(* ===== verification/MwebBuildSpec.v ===== *)
(** * Built transactions balance

    What the builder assembles satisfies the equations consensus checks:
    commitments and stealth keys balance, every signature verifies under the
    key it belongs to, every range proof proves its commitment; amounts are
    conserved, and the change is a coin that can be spent. *)
From S2P Require Import Prelude Effects Mmr Block MwebWire MwebCoins MwebKeys MwebTx MwebScan MwebBuild SecpLaws MwebScanSpec.

#[local] Open Scope N_scope.

(** ** Sums *)

Definition sum_by {A} (f : A → N) (l : list A) : N := foldr (λ a acc, f a + acc) 0 l.

Lemma sum_by_app {A} (f : A → N) l k : sum_by f (l ++ k) = sum_by f l + sum_by f k.
Proof. induction l as [|a l IH]; cbn; [done|]. fold (sum_by f (l ++ k)) (sum_by f l). lia. Qed.

Lemma sum_by_snoc {A} (f : A → N) l a : sum_by f (l ++ [a]) = sum_by f l + f a.
Proof. rewrite sum_by_app. cbn. lia. Qed.

#[export] Instance sum_by_perm {A} (f : A → N) : Proper ((≡ₚ) ==> (=)) (sum_by f).
Proof. induction 1; cbn; unfold sum_by in *; lia. Qed.

Lemma sum_by_sort {A} (f : A → N) (R : relation A) `{!∀ a b, Decision (R a b)} l :
  sum_by f (merge_sort R l) = sum_by f l.
Proof. apply sum_by_perm, merge_sort_Permutation. Qed.

Lemma sum_by_one {A} (f : A → N) a : sum_by f [a] = f a.
Proof. apply N.add_0_r. Qed.

Lemma sum_by_fmap {A} (g : A → N) l : sum_by id (g <$> l) = sum_by g l.
Proof. induction l as [|a l IH]; [done|]. cbn [fmap list_fmap]. unfold sum_by in *. cbn [foldr]. by rewrite IH. Qed.

Lemma sum_by_three a b c : sum_by id [a; b; c] = a + b + c.
Proof. cbn. unfold id. lia. Qed.

Lemma try_sum_spec acc amounts total :
  try_sum acc amounts = Some total → total = acc + sum_by id amounts.
Proof.
  revert acc. induction amounts as [|a amounts IH]; intros acc; cbn [try_sum].
  - intros [= <-]. cbn. lia.
  - unfold checked_add_u64 at 1. case_match; cbn [mbind option_bind]; [|done].
    intros ->%IH. cbn. unfold sum_by, id. lia.
Qed.

Lemma checked_amount_total_spec amounts total :
  checked_amount_total amounts = Ok total → total = sum_by id amounts ∧ total ≤ MAX_MONEY.
Proof.
  unfold checked_amount_total. intros Ht. inv_ok. case_match; inv_ok.
  match goal with H : try_sum _ _ = _ |- _ => apply try_sum_spec in H as -> end.
  split; [lia|]. by apply N.ltb_ge.
Qed.

(** The sum of the amounts, or an error exactly when it is above the supply. *)
Lemma checked_amount_total_ok amounts :
  sum_by id amounts ≤ MAX_MONEY → checked_amount_total amounts = Ok (sum_by id amounts).
Proof.
  intros Hle. unfold checked_amount_total.
  assert (∀ acc, acc + sum_by id amounts ≤ MAX_MONEY → try_sum acc amounts = Some (acc + sum_by id amounts)) as Hs.
  { clear. induction amounts as [|a amounts IH]; intros acc; cbn [try_sum].
    - cbn. intros _. f_equal. lia.
    - change (sum_by id (a :: amounts)) with (a + sum_by id amounts). intros Hle. unfold checked_add_u64 at 1.
      destruct (N.leb_spec (acc + a) U64_MAX); [|unfold MAX_MONEY, U64_MAX in *; lia].
      cbn [mbind option_bind]. rewrite IH by lia. f_equal. lia. }
  rewrite Hs by lia. cbn. rewrite N.add_0_l. destruct (N.ltb_spec MAX_MONEY (sum_by id amounts)); [lia|done].
Qed.

(** ** Amounts in signatures *)

(** What a reader of variable-length amounts does, as Core's [ReadVarInt]. *)
Fixpoint read_varint (acc : Z) (bytes : list N) : option (Z * list N) :=
  match bytes with
  | [] => None
  | b :: bytes =>
    let acc := (acc * 128 + Z.of_N (N.land b 127))%Z in
    if b <? 128 then Some (acc, bytes) else read_varint (acc + 1)%Z bytes
  end.

Lemma seven_bits (n : Z) : (0 ≤ n)%Z → (Z.land n 127 = n mod 128)%Z ∧ (Z.shiftr n 7 = n / 128)%Z.
Proof.
  intros Hn. split; [apply (Z.land_ones n 7); lia|]. by rewrite Z.shiftr_div_pow2.
Qed.

Lemma flagged_byte (a : N) (flag : bool) :
  a < 128 →
  N.land (N.lor a (if flag then 128 else 0)) 127 = a ∧
  (N.lor a (if flag then 128 else 0) <? 128) = negb flag.
Proof.
  intros Ha. assert (a = a mod 2 ^ 7) as Hmod by by rewrite N.mod_small.
  destruct flag; cbn [negb].
  - assert (N.lor a 128 = a + 128) as ->.
    { rewrite <-N.lxor_lor, <-N.add_nocarry_lxor; [done| |];
        apply N.bits_inj_0; intros i; rewrite N.land_spec; change 128 with (2 ^ 7);
        rewrite N.pow2_bits_eqb; destruct (N.eqb_spec 7 i) as [<-|]; try by rewrite andb_false_r.
      all: rewrite Hmod, N.mod_pow2_bits_high by lia; done. }
    split.
    + change 127 with (N.ones 7). rewrite N.land_ones. change (2 ^ 7) with 128.
      symmetry. apply N.mod_unique with 1; lia.
    + apply N.ltb_ge. lia.
  - rewrite N.lor_0_r. split.
    + change 127 with (N.ones 7). by rewrite N.land_ones.
    + by apply N.ltb_lt.
Qed.

Lemma varint_loop_read fuel n len bytes :
  (0 ≤ n)%Z → varint_loop fuel n len = Some bytes →
  ∀ rest, read_varint 0 (bytes ++ rest) =
    if (len =? 0)%nat then Some (n, rest) else read_varint (n + 1) rest.
Proof.
  revert n len bytes. induction fuel as [|fuel IH]; intros n len bytes Hn; cbn [varint_loop]; [done|].
  destruct (seven_bits n Hn) as [-> ->].
  set (byte := N.lor _ _). intros Hloop rest.
  assert (N.land byte 127 = Z.to_N (n mod 128) ∧ (byte <? 128) = (len =? 0)%nat) as [Hlow Hflag].
  { pose proof (Z.mod_pos_bound n 128). subst byte.
    pose proof (flagged_byte (Z.to_N (n mod 128)) (negb (len =? 0)%nat)) as Hb.
    destruct (len =? 0)%nat; cbn [negb] in *; apply Hb; lia. }
  assert (∀ acc, read_varint acc (byte :: rest) = if (len =? 0)%nat
    then Some ((acc * 128 + n mod 128)%Z, rest) else read_varint (acc * 128 + n mod 128 + 1) rest) as Hstep.
  { intros acc. cbn [read_varint]. pose proof (Z.mod_pos_bound n 128).
    rewrite Hlow, Hflag, Z2N.id by lia. by destruct (len =? 0)%nat. }
  destruct (Z.leb_spec n 127) as [Hsmall|Hbig].
  - injection Hloop as <-. cbn [app]. rewrite Hstep, (Z.mod_small n) by lia. done.
  - destruct (varint_loop fuel (n / 128 - 1) (S len)) as [high|] eqn:Hhigh; [|done].
    injection Hloop as <-. rewrite <-app_assoc.
    assert (1 ≤ n / 128)%Z by (apply Z.div_le_lower_bound; lia).
    rewrite (IH (n / 128 - 1)%Z (S len) high) by (lia || done). cbn [Nat.eqb app]. rewrite Hstep.
    replace ((n / 128 - 1 + 1) * 128 + n mod 128)%Z with n; [done|]. pose proof (Z.div_mod n 128). lia.
Qed.

Lemma varint_loop_total fuel n len :
  (0 ≤ n < 128 ^ Z.of_nat fuel)%Z → (0 < fuel)%nat →
  ∃ bytes, varint_loop fuel n len = Some bytes ∧ (length bytes ≤ fuel)%nat.
Proof.
  revert n len. induction fuel as [|fuel IH]; intros n len Hn Hfuel; [lia|]. cbn [varint_loop].
  destruct (seven_bits n) as [_ ->]; [lia|]. destruct (Z.leb_spec n 127) as [Hsmall|Hbig].
  { eexists. split; [done|]. cbn. lia. }
  assert (1 ≤ n / 128)%Z by (apply Z.div_le_lower_bound; lia).
  rewrite Nat2Z.inj_succ, Z.pow_succ_r in Hn by lia.
  assert (n / 128 < 128 ^ Z.of_nat fuel)%Z by (apply Z.div_lt_upper_bound; lia).
  assert (0 < fuel)%nat by (destruct fuel; [cbn in *; lia|lia]).
  destruct (IH (n / 128 - 1)%Z (S len)) as (bytes & -> & Hlen); [lia..|].
  eexists. split; [done|]. rewrite length_app. cbn. lia.
Qed.

Lemma varint_loop_mono fuel n len bytes :
  varint_loop fuel n len = Some bytes → varint_loop (S fuel) n len = Some bytes.
Proof.
  revert n len bytes. induction fuel as [|fuel IH]; intros n len bytes; [done|].
  intros Hl. cbn [varint_loop] in Hl. change (varint_loop (S (S fuel)) n len) with
    (let byte := N.lor (Z.to_N (Z.land n 127)) (if (len =? 0)%nat then 0 else 128) in
     if (n <=? 127)%Z then Some [byte]
     else rest ← varint_loop (S fuel) (Z.shiftr n 7 - 1)%Z (S len); Some (rest ++ [byte])).
  cbv zeta. destruct (n <=? 127)%Z; [done|].
  destruct (varint_loop fuel _ (S len)) as [rest|] eqn:Hr; [|done]. by rewrite (IH _ _ _ Hr).
Qed.

(** Every amount a kernel can carry is encoded in at most nine bytes, within
    the ten the code reserves, and reading the encoding gives the amount back
    with whatever follows it: no two amounts share an encoding, and none is a
    prefix of another's. *)
Theorem varint_roundtrip (amount : Z) :
  (0 ≤ amount < 2 ^ 63)%Z →
  ∃ bytes, write_mweb_varint amount = Some bytes ∧ (length bytes ≤ 9)%nat ∧
    ∀ rest, read_varint 0 (bytes ++ rest) = Some (amount, rest).
Proof.
  intros Hn. destruct (varint_loop_total 9 amount 0) as (bytes & Hb & Hlen); [cbn; lia|lia|].
  exists bytes. split_and!; [by apply varint_loop_mono|done|]. intros rest.
  by rewrite (varint_loop_read 9 amount 0 bytes) by (lia || done).
Qed.

Section balance.
Context `{Blake3, !Secp, !Wallet, !Zkp, !MwSerialize, LtcTypes}.
Context `{!SecpLaws, !ZkpLaws, !WalletLaws, !MwLaws}.
Implicit Types (keys : MasterKeys) (out : MwOutput) (inp : MwInput) (coin : MwebCoin).

(** ** The equations of consensus *)

Definition kernel_fees (k : Kernel) : N :=
  Z.to_N (default 0%Z (k_fee k)) + sum_by (λ p, Z.to_N (po_amount p)) (k_pegouts k).
Definition kernel_pegin (k : Kernel) : N := Z.to_N (default 0%Z (k_pegin k)).

(** Outputs, fees and peg-outs are paid by inputs and peg-ins; the excesses and
    the offset carry the blinding factors. *)
Definition commitments_balance (tx : MwTransaction) : Prop :=
  let body := mw_body tx in
  eqm (sum_by (λ o, commit_val (o_commitment o)) (tb_outputs body) +
       sum_by kernel_fees (tb_kernels body) * value_generator)
      (sum_by (λ i, commit_val (in_commitment i)) (tb_inputs body) +
       sum_by kernel_pegin (tb_kernels body) * value_generator +
       sum_by (λ k, commit_val (k_excess k)) (tb_kernels body) + be_value (mw_kernel_offset tx)).

Definition opt_val (P : option PublicKey) : N := from_option pk_val 0 P.

Definition stealth_balance (tx : MwTransaction) : Prop :=
  let body := mw_body tx in
  eqm (sum_by (λ o, pk_val (o_sender_public_key o)) (tb_outputs body) +
       sum_by (λ i, opt_val (in_input_public_key i)) (tb_inputs body))
      (sum_by (λ i, pk_val (in_output_public_key i)) (tb_inputs body) +
       sum_by (λ k, opt_val (k_stealth_excess k)) (tb_kernels body) + be_value (mw_stealth_offset tx)).

(** The range proof proves the commitment and the sender has signed. *)
Definition output_valid out : Prop :=
  zkp_verify_bullet_proof (o_commitment out) (o_range_proof out)
    (serialize_message (o_message out)) = true ∧
  schnorr_verify (o_signature out) (o_sender_public_key out)
    (output_sig_message (o_commitment out) (o_sender_public_key out) (o_receiver_public_key out)
       (serialize_message (o_message out)) (o_range_proof out)) = Ok true.

(** Signed by the input key plus the hashed multiple of the output key. *)
Definition input_valid inp : Prop :=
  ∃ ipk, in_input_public_key inp = Some ipk ∧
  ∀ P : PublicKey, eqm (pk_val P) (pk_val ipk + pk_val (in_output_public_key inp) *
           be_value (input_key_hash ipk (in_output_public_key inp))) →
    schnorr_verify (in_signature inp) P (input_message (in_features inp) (in_output_id inp)) = Ok true.

(** Signed by the stealth excess plus the hashed multiple of the excess. *)
Definition kernel_valid (k : Kernel) : Prop :=
  ∃ sx epk msg, k_stealth_excess k = Some sx ∧ commitment_to_pubkey (k_excess k) = Ok epk ∧
  kernel_message (k_features k) (k_excess k) (k_fee k) (k_pegin k) (k_pegouts k) (Some sx) = Some msg ∧
  ∀ P : PublicKey, eqm (pk_val P) (commit_val (k_excess k) * be_value (input_key_hash epk sx) + pk_val sx) →
    schnorr_verify (k_signature k) P (blake3_hash msg) = Ok true.

(** ** Arithmetic of secrets *)

Lemma grin_sk_Ok b c : grin_sk b = Ok c → c = b.
Proof. unfold grin_sk. case_match; [by intros [= ->]|done]. Qed.

Lemma try_map_grin l l' : try_map grin_sk l = Ok l' → l' = l.
Proof.
  intros Hf%try_map_Ok. induction Hf as [|b c l l' Hb Hf IH]; [done|].
  apply grin_sk_Ok in Hb as ->. by rewrite IH.
Qed.

Lemma blind_sum_val pos neg s : blind_sum pos neg = Ok s →
  eqm (be_value s + sum_values neg) (sum_values pos) ∧ be_value s < order.
Proof.
  unfold blind_sum. intros Hs. inv_ok.
  repeat match goal with H : try_map grin_sk _ = Ok _ |- _ => apply try_map_grin in H; subst end.
  by apply zkp_blind_sum_val.
Qed.

Lemma secret_add_val a b s : secret_add a b = Ok s →
  eqm (be_value s) (be_value a + be_value b) ∧ be_value s < order.
Proof. intros [Hs Hlt]%blind_sum_val. cbn in Hs. by rewrite !N.add_0_r in Hs. Qed.

Lemma secret_mul_val a b s : secret_mul a b = Ok s → eqm (be_value s) (be_value a * be_value b).
Proof.
  unfold secret_mul. intros Hs. inv_ok.
  match goal with H : sk_from_slice _ = _ |- _ => apply sk_from_bytes in H as <- end.
  match goal with H : scalar_from_be_bytes _ = _ |- _ => apply scalar_from_val in H as [<- _] end.
  match goal with H : sk_mul_tweak _ _ = _ |- _ => rewrite (sk_mul_val _ _ _ H) end. apply eqm_mod.
Qed.

Lemma pedersen_commit_val v r c :
  pedersen_commit v r = Ok c → eqm (commit_val c) (v * value_generator + be_value r).
Proof. intros Hc%pedersen_commit_Ok. rewrite (zkp_commit_val _ _ _ Hc). apply eqm_mod. Qed.

Lemma kernel_blind_val pos neg kb :
  kernel_blind_of pos neg = Ok kb → eqm (be_value kb + sum_values neg) (sum_values pos).
Proof.
  unfold kernel_blind_of. destruct pos as [|p pos]; [|by intros [? _]%blind_sum_val].
  intros Hk. inv_ok.
  match goal with H : blind_sum neg [] = _ |- _ => apply blind_sum_val in H as [Hs _] end.
  match goal with H : blind_sum [] _ = _ |- _ => apply blind_sum_val in H as [Hk _] end.
  cbn in Hs, Hk |- *. rewrite N.add_0_r in Hs, Hk. by rewrite <-Hs.
Qed.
——————
YOUR INSTRUCTIONS: Return a word-for-word copy of the lines above from the one holding "eqm (sum_by (λ o, commit_val" through the one holding "(sum_by (λ i, pk_val", with both of them included and nothing besides.

ANSWER TO THIS PROBLEM:
  eqm (sum_by (λ o, commit_val (o_commitment o)) (tb_outputs body) +
       sum_by kernel_fees (tb_kernels body) * value_generator)
      (sum_by (λ i, commit_val (in_commitment i)) (tb_inputs body) +
       sum_by kernel_pegin (tb_kernels body) * value_generator +
       sum_by (λ k, commit_val (k_excess k)) (tb_kernels body) + be_value (mw_kernel_offset tx)).

Definition opt_val (P : option PublicKey) : N := from_option pk_val 0 P.

Definition stealth_balance (tx : MwTransaction) : Prop :=
  let body := mw_body tx in
  eqm (sum_by (λ o, pk_val (o_sender_public_key o)) (tb_outputs body) +
       sum_by (λ i, opt_val (in_input_public_key i)) (tb_inputs body))
      (sum_by (λ i, pk_val (in_output_public_key i)) (tb_inputs body) +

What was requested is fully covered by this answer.